Q. How about Mary Brunner?
A. Mary Snitch.
Q. Is she in jail?
A. No, she snitched. When she had (my) baby, I held the baby up and I held a knife on it and I said, "if the cops come and say, 'Tell, or we'll kill this baby,' what are you going to do?" She said, "I won't tell. I won't tell."
Q. Is Susan Atkins, who boasted of the killings, still in jail?
A. If they let her out tomorrow, she's still going to be in jail. She's imprisoned herself. She's playing Jesus for parole. They say, "If you accept Jesus as your savior, we'll let you out." So she says, "O.K." I got nothing against Susie. I love her. But I wouldn't want her around me.
Q. Do you regret that those people are not free and happy today?
A. Don't you realize what those people have done for you people? What do you think would have happened if the Manson family hadn't did what they did? You seen the Vietnam war stop, didn't you?
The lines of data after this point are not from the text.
(* ===== verification/SlackInputs.v ===== *)
(** * SlackInputs: what the ticks of a sweep share

    [internal/slackroster/controller]: records.go (the console's records and credentials, and
    which of them the policy accepts), directory.go (the directory groups and listed users a
    record names) and inputs.go ([readInputs]): what is read once for every workspace, and
    what of it may be acted on.

    A part of the store that cannot be read is left empty, as the code leaves it; what that
    makes of a workspace is [SlackPass].  The cache of inputs is not modelled: a pass is given
    the inputs it starts from. *)

From S2P Require Import Prelude GoStrings Runs Policy SlackPolicy Rails Asking SlackData SlackLayout SlackDerive SlackDecide SlackApply.

Implicit Types (workspace name id email group owner why : string) (now : Z).

(** ** The store *)

(** Why a record is refused: it could not be read, the policy does not accept it, or its
    sources cannot be acted on. *)
Inductive refused_why := Unreadable why | Unacceptable (e : record_error) | BadSources why.

(** [internal/slackroster/controller/records.go:type store]; a credential is its bot token. *)
Record store := mkStore {
  st_credentials : gmap string (result string string); st_bots : gmap string string; st_recorded : gmap string (string * string);
  st_shared : list (string * SharedChannel * option string); st_console : list (string * string * ConsoleChannel * option string);
  st_confirmation : list Confirmation }.

(** [internal/slackroster/controller/records.go:179-192 readStoreFrom] *)
Fixpoint read_records (records : list SlackRecord) (s : store) : prog slack_call store :=
  match records with
  | [] => Ret s
  | rc :: rest =>
      let ws := sr_Workspace rc in
      let bots := if empty (sr_BotUserID rc) then st_bots s else <[ws := sr_BotUserID rc]> (st_bots s) in
      let recorded := <[ws := (sr_TeamID rc, sr_Owner rc)]> (st_recorded s) in
      Do (ReadCredential ws) (λ r,
        let credentials := match r with
          | Err why => <[ws := Err why]> (st_credentials s) | Ok (Some token) => <[ws := Ok token]> (st_credentials s) | Ok None => st_credentials s end in
        read_records rest (mkStore credentials bots recorded (st_shared s) (st_console s) (st_confirmation s)))
  end.

(** [internal/slackroster/controller/records.go:readStoreFrom] *)
Definition readStoreFrom : prog slack_call store :=
  Do ReadRecords (λ records,
  prog_bind (read_records (default [] records) (mkStore ∅ ∅ ∅ [] [] [])) (λ s,
  Do ReadShared (λ shared,
  Do ReadChannels (λ channels,
  Do ReadConfirmations (λ confirmations, Ret (
    let confirmations : gmap string Confirmation := default ∅ confirmations in
    mkStore (st_credentials s) (st_bots s) (st_recorded s) (default [] shared) (default [] channels)
      (omap (λ key, confirmations !! key) (sorted_keys confirmations)))))))).

(** [internal/slackroster/controller/records.go:store.sharedChannels]: one definition. *)
Definition shared_refused (p : Policy) (rec : string * SharedChannel * option string) : option refused_why :=
  match rec.2 with
  | Some why => Some (Unreadable why)
  | None => match SharedChannel_Validate rec.1.2 p with Ok _ => None | Err e => Some (Unacceptable e) end
  end.
(** [internal/slackroster/controller/records.go:store.sharedChannels]: the definitions accepted, and
    the others, each with its host and the reason. *)
Definition sharedChannels (s : store) (p : Policy) : list SharedChannel * list (string * SharedChannel * refused_why) :=
  (omap (λ rec, match shared_refused p rec with None => Some rec.1.2 | Some _ => None end) (st_shared s),
   omap (λ rec, match shared_refused p rec with None => None | Some why => Some (rec.1.1, rec.1.2, why) end) (st_shared s)).

(** [internal/slackroster/controller/records.go:store.consoleChannels]: one record. *)
Definition console_refused (p : Policy) (rec : string * string * ConsoleChannel * option string) : option refused_why :=
  match rec.2 with
  | Some why => Some (Unreadable why)
  | None => match ConsoleChannel_Validate rec.1.2 p with Ok _ => None | Err e => Some (Unacceptable e) end
  end.
(** [internal/slackroster/controller/records.go:store.consoleChannels]: a refused record is under the
    workspace its key names. *)
Definition consoleChannels (s : store) (p : Policy) : list ConsoleChannel * list (string * string * ConsoleChannel * refused_why) :=
  (omap (λ rec, match console_refused p rec with None => Some rec.1.2 | Some _ => None end) (st_console s),
   omap (λ rec, match console_refused p rec with None => None | Some why => Some (rec.1.1.1, rec.1.1.2, rec.1.2, why) end) (st_console s)).

(** [internal/slackroster/connection/connection.go:199-202 ConfirmationTTL]: a day. *)
Definition ConfirmationTTL : Z := 24 * 3600 * 1000000000.
(** [internal/slackroster/connection/connection.go:Confirmation.Current] *)
Definition Current (c : Confirmation) now : bool := negb (empty (cn_Fingerprint c)) && (now - cn_At c <? ConfirmationTTL)%Z.

(** [internal/slackroster/controller/records.go:store.confirmed] *)
Definition confirmed (s : store) workspace now : Confirmed :=
  foldl (λ out c,
    if negb (bool_decide (cn_Workspace c = workspace)) || negb (Current c now) then out
    else if empty (cn_Channel c) then mkConfirmed (cn_Fingerprint c) (cf_Channels out)
    else mkConfirmed (cf_Workspace out) (<[cn_Channel c := cn_Fingerprint c]> (cf_Channels out)))
    (mkConfirmed "" ∅) (st_confirmation s).

(** [internal/slackroster/controller/records.go:store.facts] *)
Definition facts (s : store) (declared : gmap string SlackWorkspace) (served : gmap string (list string)) : gmap string Facts :=
  map_imap (λ key _, let '(team, owner) := default ("", "") (st_recorded s !! key) in
    Some (mkFacts team owner (default [] (served !! owner)))) declared.

(** Why a workspace has no bot token. *)
Inductive token_error := NotConnected | NotInstalled | BadCredential why.
(** [internal/slackroster/controller/controller.go:store.token] *)
Definition token (s : store) workspace : result token_error string :=
  match st_credentials s !! workspace with
  | None => Err NotConnected
  | Some (Err why) => Err (BadCredential why)
  | Some (Ok "") => Err NotInstalled
  | Some (Ok bot) => Ok bot
  end.

(** ** The directory groups *)

(** [internal/slackroster/controller/directory.go:type dirGroup] *)
Record dirGroup := mkDirGroup { dg_found : bool; dg_truncated : bool; dg_owner : string; dg_nested : list string }.
(** [internal/slackroster/controller/directory.go:type dirUser] *)
Record dirUser := mkDirUser { du_owner : string; du_live : bool }.
(** [internal/slackroster/controller/directory.go:type directoryGroups] *)
Record directoryGroups := mkDirectoryGroups {
  dd_groups : gmap string dirGroup; dd_holders : gmap string (list Holder); dd_users : gmap string dirUser }.
Definition no_directory : directoryGroups := mkDirectoryGroups ∅ ∅ ∅.

(** [internal/slackroster/controller/directory.go:directoryGroups.holdersOf] *)
Definition holdersOf (d : directoryGroups) : gmap string Holder := map_imap (λ email u, Some (mkHolder email (du_live u))) (dd_users d).

(** [internal/slackroster/controller/directory.go:16-18 resolveBatch] *)
Definition resolveBatch : nat := 200.
Fixpoint batches (fuel : nat) (l : list string) : list (list string) :=
  match fuel, l with
  | _, [] => []
  | 0, _ => []
  | S fuel, _ => take resolveBatch l :: batches fuel (drop resolveBatch l)
  end.

(** [internal/slackroster/controller/directory.go:75-86 Controller.resolveDirectory]: one group. *)
Definition add_group (d : directoryGroups) (g : GroupAnswer) : directoryGroups :=
  let email := ToLower (ga_Email g) in
  mkDirectoryGroups (<[email := mkDirGroup (ga_Found g) (ga_Truncated g) (ga_Owner g) (ga_Nested g)]> (dd_groups d))
    (match ga_Members g with
     | [] => dd_holders d
     | ms => <[email := default [] (dd_holders d !! email) ++ ((λ m : string * bool * bool, mkHolder m.1.1 (m.1.2 && m.2)) <$> ms)]> (dd_holders d)
     end) (dd_users d).
(** [internal/slackroster/controller/directory.go:99-101 Controller.resolveDirectory]: one user. *)
Definition add_user (d : directoryGroups) (u : UserAnswer) : directoryGroups :=
  mkDirectoryGroups (dd_groups d) (dd_holders d) (<[ToLower (ua_Email u) := mkDirUser (ua_Owner u) (ua_Found u && ua_Live u)]> (dd_users d)).

Section inputs.
Context (guard : PolicyGuard).

(** [internal/slackroster/controller/directory.go:64-103 Controller.resolveDirectory]: every
    batch, or an error. *)
Fixpoint resolve_batches {A} (ask : list string → slack_call (result string (list A * string))) (add : directoryGroups → A → directoryGroups)
    (asked : list (list string)) (d : directoryGroups) : prog slack_call (result pass_error directoryGroups) :=
  match asked with
  | [] => Ret (Ok d)
  | batch :: rest =>
      then_ (ask_by PassFailed (ask batch)) (λ '(answers, digest),
        if PolicyGuard_Check guard digest then resolve_batches ask add rest (foldl add d answers) else Ret (Err (OtherPolicy "")))
  end.

(** [internal/slackroster/controller/directory.go:Controller.resolveDirectory] *)
Definition resolveDirectory (groups users : list string) : prog slack_call (result pass_error directoryGroups) :=
  let groups := compact (sort_strings groups) in
  let users := compact (sort_strings users) in
  then_ (resolve_batches ResolveGroups add_group (batches (length groups) groups) no_directory) (λ d,
  resolve_batches ResolveUsers add_user (batches (length users) users) d).

(** [internal/slackroster/controller/directory.go:113-122 directoryGroups.checkSources]: one
    listed member; "" is nothing wrong. *)
Definition check_member (d : directoryGroups) owner (ordinary : bool) member : string :=
  match dd_users d !! member with
  | None => "member " +:+ member +:+ " is not a user of a connected directory"
  | Some u =>
      if empty (du_owner u) then "member " +:+ member +:+ " is not a user of a connected directory"
      else if ordinary && empty owner then NoOwner
      else if ordinary && negb (bool_decide (du_owner u = owner)) then "member " +:+ member +:+ " belongs to another directory than the one that owns this workspace"
      else ""
  end.
(** [internal/slackroster/controller/directory.go:124-136 directoryGroups.checkSources]: one
    group. *)
Definition check_source (d : directoryGroups) owner (ordinary : bool) source : string :=
  match dd_groups d !! source with
  | None => "source " +:+ source +:+ " is not a group of a connected directory"
  | Some g =>
      if negb (dg_found g) then "source " +:+ source +:+ " is not a group of a connected directory"
      else if dg_truncated g then "source " +:+ source +:+ " nests too deeply to resolve whole, so nobody is added or removed on it"
      else if ordinary && empty owner then NoOwner
      else if ordinary && negb (bool_decide (dg_owner g = owner)) then "source " +:+ source +:+ " belongs to another directory than the one that owns this workspace"
      else ""
  end.
(** [internal/slackroster/controller/directory.go:directoryGroups.checkSources]: the first
    thing wrong. *)
Definition checkSources (d : directoryGroups) (sources members : list string) owner (ordinary : bool) : string :=
  default "" (List.find (λ why, negb (empty why)) ((check_member d owner ordinary <$> members) ++ (check_source d owner ordinary <$> sources))).

(** [internal/slackroster/controller/directory.go:directoryGroups.nestedOf] *)
Definition nestedOf (d : directoryGroups) (sources : list string) : gmap string (list string) :=
  foldl (λ out s, match dd_groups d !! s with Some g => if bool_decide (dg_nested g = []) then out else <[s := dg_nested g]> out | None => out end) ∅ sources.

(** ** The inputs *)

(** [internal/slackroster/controller/controller.go:type pass]; the answers so far are apart. *)
Record inputs := mkInputs {
  in_store : store; in_shared : list SharedChannel; in_console : list ConsoleChannel;
  in_refused : list (string * SharedChannel * refused_why); in_consoleRefused : list (string * string * ConsoleChannel * refused_why);
  in_dir : directoryGroups; in_dirErr : option pass_error; in_holders : result pass_error (gmap string (list Holder));
  in_served : result string (gmap string (list string)) }.

(** [internal/slackroster/controller/controller.go:Controller.groups] *)
Definition groups_of (p : Policy) : list string :=
  mjoin ((λ ws : SlackWorkspace, mjoin (ch_From <$> (map_to_list (w_Channels ws)).*2)) <$> (map_to_list (Slack p)).*2).

(** [internal/slackroster/controller/controller.go:394-402 Controller.resolveSources]: a
    console channel whose sources cannot be acted on. *)
Definition console_sources (s : store) (d : directoryGroups) (c : ConsoleChannel) : string :=
  checkSources d (cc_Sources c) (cc_Members c) (default ("", "") (st_recorded s !! cc_Workspace c)).2 true.
(** [internal/slackroster/controller/controller.go:404-412 Controller.resolveSources] *)
Definition shared_sources (d : directoryGroups) (s : SharedChannel) : string := checkSources d (sc_Sources s) (sc_Members s) "" false.

(** [internal/slackroster/controller/controller.go:Controller.resolveSources] *)
Definition resolveSources (i : inputs) : prog slack_call inputs :=
  let sources := mjoin (cc_Sources <$> in_console i) ++ mjoin (sc_Sources <$> in_shared i) in
  let members := mjoin (cc_Members <$> in_console i) ++ mjoin (sc_Members <$> in_shared i) in
  if bool_decide (sources = []) && bool_decide (members = []) then Ret i
  else
    prog_bind (resolveDirectory sources members) (λ r, Ret (
      match r with
      | Err e => mkInputs (in_store i) (in_shared i) (in_console i) (in_refused i) (in_consoleRefused i) no_directory (Some e) (in_holders i) (in_served i)
      | Ok d =>
          let bad_console := List.filter (λ c, negb (empty (console_sources (in_store i) d c))) (in_console i) in
          let bad_shared := List.filter (λ s, negb (empty (shared_sources d s))) (in_shared i) in
          mkInputs (in_store i) (List.filter (λ s, empty (shared_sources d s)) (in_shared i))
            (List.filter (λ c, empty (console_sources (in_store i) d c)) (in_console i))
            (in_refused i ++ ((λ s, (sc_Name s, s, BadSources (shared_sources d s))) <$> bad_shared))
            (in_consoleRefused i ++ ((λ c, (cc_Workspace c, cc_Name c, c, BadSources (console_sources (in_store i) d c))) <$> bad_console))
            d None (in_holders i) (in_served i)
      end)).

(** [internal/slackroster/controller/controller.go:Controller.servedDomains] *)
Definition servedDomains : prog slack_call (result string (gmap string (list string))) :=
  Do ListServedDomains (λ r, Ret (match r with Ok dirs => Ok (foldl (λ m d, <[d.1 := d.2]> m) ∅ dirs) | Err why => Err why end)).

(** [internal/slackroster/controller/inputs.go:Controller.readInputs] *)
Definition readInputs (p : Policy) : prog slack_call inputs :=
  prog_bind readStoreFrom (λ s,
  let '(shared, refused) := sharedChannels s p in
  let '(console, consoleRefused) := consoleChannels s p in
  prog_bind (ask_holders guard ListHolders (groups_of p)) (λ holders,
  prog_bind (resolveSources (mkInputs s shared console refused consoleRefused no_directory None holders (Err ""))) (λ i,
  prog_bind servedDomains (λ served, Ret (
    mkInputs (in_store i) (in_shared i) (in_console i) (in_refused i) (in_consoleRefused i) (in_dir i) (in_dirErr i) (in_holders i) served))))).

(** [internal/slackroster/controller/controller.go:pass.dependsOnDirectory] *)
Definition dependsOnDirectory (i : inputs) key : bool :=
  existsb (λ c, bool_decide (cc_Workspace c = key)) (in_console i) || existsb (λ s, bool_decide (sc_Host s = key) || str_in key (sc_With s)) (in_shared i).
End inputs.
Q. Because of what you did?
A. No. Because of what those kids did. You forgot? It was the peak of the revolution. (Singing) "You say you want a revolution...."
Q. Are you saying that the murders were a political act?
A. Why was people killed? There was $250,000 worth of gold coins laying by the dead body, by LaBianca. Why didn't they pick it up? You think we weren't in the peace movement?
Q. Are you at peace with yourself?
A. Sure. How do you think I've survived all this madness? By not having a mother and father.
Q. You think your early suffering absolved you from later deeds?
A. Yeah, yeah. Later deeds? I've done nothing I'm ashamed of. Nothing I couldn't face God with. I wouldn't kill a bug.
Q. But you'd kill a person?
A. I'd probably kill all of them if I could - is that what you've been waiting to hear? Hey, time and circumstance made me into this Manson guy. Satan. Society wanted to buy this evil, mass murderer-devil-fiend. I'm nobody. I'm the last hobo in line. Give me a bottle of wine and put me on a train.
Q. You said you live in darkness.
A. I do. It's away from the light. I don't fit in the world that you guys live in, so I live over here in the shadows of it.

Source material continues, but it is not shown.